--- Data in this exercise ---
Lemma Opt_follows_Req_witness :
  Opt "aaa" Bool (FromMap {["isOK" := "1"]}) (recorder accept_all) [] = (None, [])
  ∧ Opt "isOK" Bool (FromMap {["isOK" := "1"]}) (recorder accept_all) []
    = Req "isOK" Bool (FromMap {["isOK" := "1"]}) (recorder accept_all) [].
Proof.
  split.
  - apply (proj1 (Opt_follows_Req "aaa" Bool (FromMap {["isOK" := "1"]})
                    (recorder accept_all) [])).
    vm_compute. reflexivity.
  - apply (proj1 (proj2 (Opt_follows_Req "isOK" Bool (FromMap {["isOK" := "1"]})
                           (recorder accept_all) [])) "1" []).
    + vm_compute. reflexivity.
    + discriminate.
Defined.

Lemma Pack_nested_is_flat_witness :
  ∃ nested flat : Validator (list (string * string)),
    Pack [(λ get cons, Pack_range [Req "aaa" Bool] get cons None);
          (λ get cons, Pack_range [Opt "bbb" Bool; Req "ccc" Bool] get cons None)]
    = Ok nested
    ∧ Pack ([Req "aaa" Bool] ++ [Opt "bbb" Bool; Req "ccc" Bool]) = Ok flat
    ∧ ∀ get cons w, nested get cons w = flat get cons w.
Proof.
  apply (proj2 Pack_nested_is_flat [Req "aaa" Bool] [Opt "bbb" Bool; Req "ccc" Bool]).
  - reflexivity.
  - reflexivity.
Defined.

Lemma Cond_is_Opt_then_branch_witness :
  ∃ v packed : Validator (list (string * string)),
    Cond "aaa" Bool (Some (Req "ccc" Bool)) (Some (Req "ccc" Bool)) = Ok v
    ∧ Pack [Opt "aaa" Bool; Req "ccc" Bool] = Ok packed
    ∧ ∀ get cons w, v get cons w = packed get cons w.
Proof.
  assert (∃ v : Validator (list (string * string)),
             Cond "aaa" Bool (Some (Req "ccc" Bool)) (Some (Req "ccc" Bool)) = Ok v)
    as [v Hv] by (eexists; reflexivity).
  assert (∃ packed : Validator (list (string * string)),
             Pack [Opt "aaa" Bool; Req "ccc" Bool] = Ok packed)
    as [packed Hp] by (eexists; reflexivity).
  exists v, packed. split; [exact Hv|]. split; [exact Hp|].
  intros get cons w.
  exact (proj2 (Cond_is_Opt_then_branch "aaa" Bool) (Req "ccc" Bool) v packed
           get cons w Hv Hp).
Defined.

Lemma field_validator_fetches_own_key_witness :
  Req "kkk" (beside_checker Bool) (logging (FromMap {["kkk" := "1"; "zzz" := "2"]}))
      (beside_sink (recorder accept_all)) ([], ["aaa"])
  = (None, ([("kkk", "true")], ["aaa"; "kkk"]))
  ∧ Req "kkk" Bool (FromMap {["kkk" := "1"]}) (recorder accept_all) []
    = Req "kkk" Bool (FromMap {["kkk" := "1"; "zzz" := "2"]}) (recorder accept_all) [].
Proof.
  split.
  - rewrite (proj1 (proj1 (field_validator_fetches_own_key "kkk" Bool
                             (FromMap {["kkk" := "1"; "zzz" := "2"]})
                             (FromMap {["kkk" := "1"]}) (recorder accept_all) [])
                      ["aaa"])).
    vm_compute. reflexivity.
  - apply (proj2 (field_validator_fetches_own_key "kkk" Bool
                    (FromMap {["kkk" := "1"]}) (FromMap {["kkk" := "1"; "zzz" := "2"]})
                    (recorder accept_all) [])).
    vm_compute. reflexivity.
Defined.

Lemma field_validator_emits_at_most_once_witness :
  ∃ err l,
    (∀ tr, Req "isOK" Bool (FromMap {["isOK" := "1"]}) (recorder accept_all) tr
           = (err, tr ++ l))
    ∧ (l = [] ∨ ∃ val, l = [("isOK", val)])
    ∧ (err = None → l ≠ []).
Proof.
  apply (proj1 (field_validator_emits_at_most_once "isOK" Bool {["isOK" := "1"]}
                  accept_all Bool_pure)).
Defined.

Lemma composed_failure_kinds_witness :
  failure_kind (recorder accept_all) (errors_New ("missing key: " +:+ quote_plain "ddd")).
Proof.
  apply (composed_failure_kinds (Req "ddd" Bool) (FromMap {["isOK" := "1"]})
           (recorder accept_all) [] _ []).
  - apply composed_Req, Bool_pure.
  - vm_compute. reflexivity.
Defined.

Lemma checkers_normal_form_witness :
  Bool "true" tt = (("true", None), tt).
Proof.
  apply (proj1 (checkers_normal_form (H0:=regexp_literal)) "1" tt "true" None tt).
  - vm_compute. reflexivity.
  - reflexivity.
Defined.

Lemma OneOf_ignores_order_and_duplicates_witness :
  ∃ check1 check2 : Checker unit,
    OneOf ["xxx"; "yyy"] = Ok check1
    ∧ OneOf ["yyy"; "xxx"; "yyy"] = Ok check2
    ∧ ∀ val w, check1 val w = check2 val w.
Proof.
  destruct (OneOf_constructs (W:=unit) ["xxx"; "yyy"]) as [check1 H1].
  - discriminate.
  - apply (bool_decide_unpack _). vm_compute. exact I.
  - destruct (OneOf_ignores_order_and_duplicates ["xxx"; "yyy"] ["yyy"; "xxx"; "yyy"]
                check1) as (check2 & H2 & Hsame).
    + intros lit. rewrite !elem_of_cons, !elem_of_nil. tauto.
    + exact H1.
    + by exists check1, check2.
Defined.

Lemma Req_Regex_value_unchanged_witness :
  ∃ check : Checker (list (string * string)),
    Regex (H0:=regexp_literal) "abc" = Ok check
    ∧ Req "kkk" check (FromMap {["kkk" := "abc"]}) (recorder accept_all) []
      = (None, [("kkk", "abc")])
    ∧ Req "kkk" check (FromMap {["kkk" := "abd"]}) (recorder accept_all) []
      = (Some (errors_New ("invalid value for key " +:+ quote_plain "kkk" +:+ ": "
                           +:+ quote_plain "abd")), []).
Proof.
  destruct (proj2 (Req_Regex_value_unchanged (H0:=regexp_literal)
                     (W:=list (string * string)) "abc" "kkk")
              (λ val, bool_decide (val = "abc")) eq_refl)
    as (check & Hc & Hrun).
  exists check. split; [exact Hc|]. split.
  - destruct (Hrun (FromMap {["kkk" := "abc"]}) (recorder accept_all) [] "abc" [])
      as (Hyes & _); [vm_compute; reflexivity|discriminate|].
    apply Hyes. vm_compute. reflexivity.
  - destruct (Hrun (FromMap {["kkk" := "abd"]}) (recorder accept_all) [] "abd" [])
      as (_ & Hno); [vm_compute; reflexivity|discriminate|].
    apply Hno. vm_compute. reflexivity.
Defined.

Lemma Map_returns_emissions_witness :
  ∃ err l,
    (∀ tr, Req "isOK" Bool (FromMap {["isOK" := "1"]}) (recorder accept_all) tr
           = (err, tr ++ l))
    ∧ Map (Req "isOK" Bool) (FromMap {["isOK" := "1"]}) tt
      = (match err with
         | Some e => (None, Some e)
         | None => (Some (write_all l ∅), None)
         end, tt)
    ∧ ∀ k, write_all l ∅ !! k = last_write l k.
Proof.
  apply (Map_returns_emissions (Req "isOK" Bool) (Req "isOK" Bool)
           {["isOK" := "1"]} tt).
  apply twin_Req, Bool_twin.
Defined.

Lemma validated_map_validates_again_witness :
  Map (Req "isOK" Bool) (FromMap (<["isOK" := "true"]> ∅)) tt
  = ((Some (<["isOK" := "true"]> ∅), None), tt).
Proof.
  apply (proj1 (validated_map_validates_again "isOK" Bool {["isOK" := "1"]}
                  (<["isOK" := "true"]> ∅) tt tt
                  (λ val s x x1 _ Hc, Bool_accepts_again val x s x1 Hc))).
  vm_compute. reflexivity.
Defined.

Lemma Req_Bool_emits_literals_witness :
  Req "isOK" Bool (FromMap {["isOK" := "T"]}) (recorder accept_all) []
  = (None, [("isOK", "true")]).
Proof.
  destruct (Req_Bool_emits_literals "isOK" (FromMap {["isOK" := "T"]})
              (recorder accept_all) [] "T" [])
    as (Htrue & _); [vm_compute; reflexivity|discriminate|].
  apply Htrue. apply (bool_decide_unpack _). vm_compute. exact I.
Defined.

End witnesses.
---
■ Task to carry out ■
Only lines of the data holding the word "string" go in the answer. Please copy each of them.

■ Answer for this exercise ■
  ∃ nested flat : Validator (list (string * string)),
  ∃ v packed : Validator (list (string * string)),
  assert (∃ v : Validator (list (string * string)),
  assert (∃ packed : Validator (list (string * string)),
  ∃ check : Checker (list (string * string)),
                     (W:=list (string * string)) "abc" "kkk")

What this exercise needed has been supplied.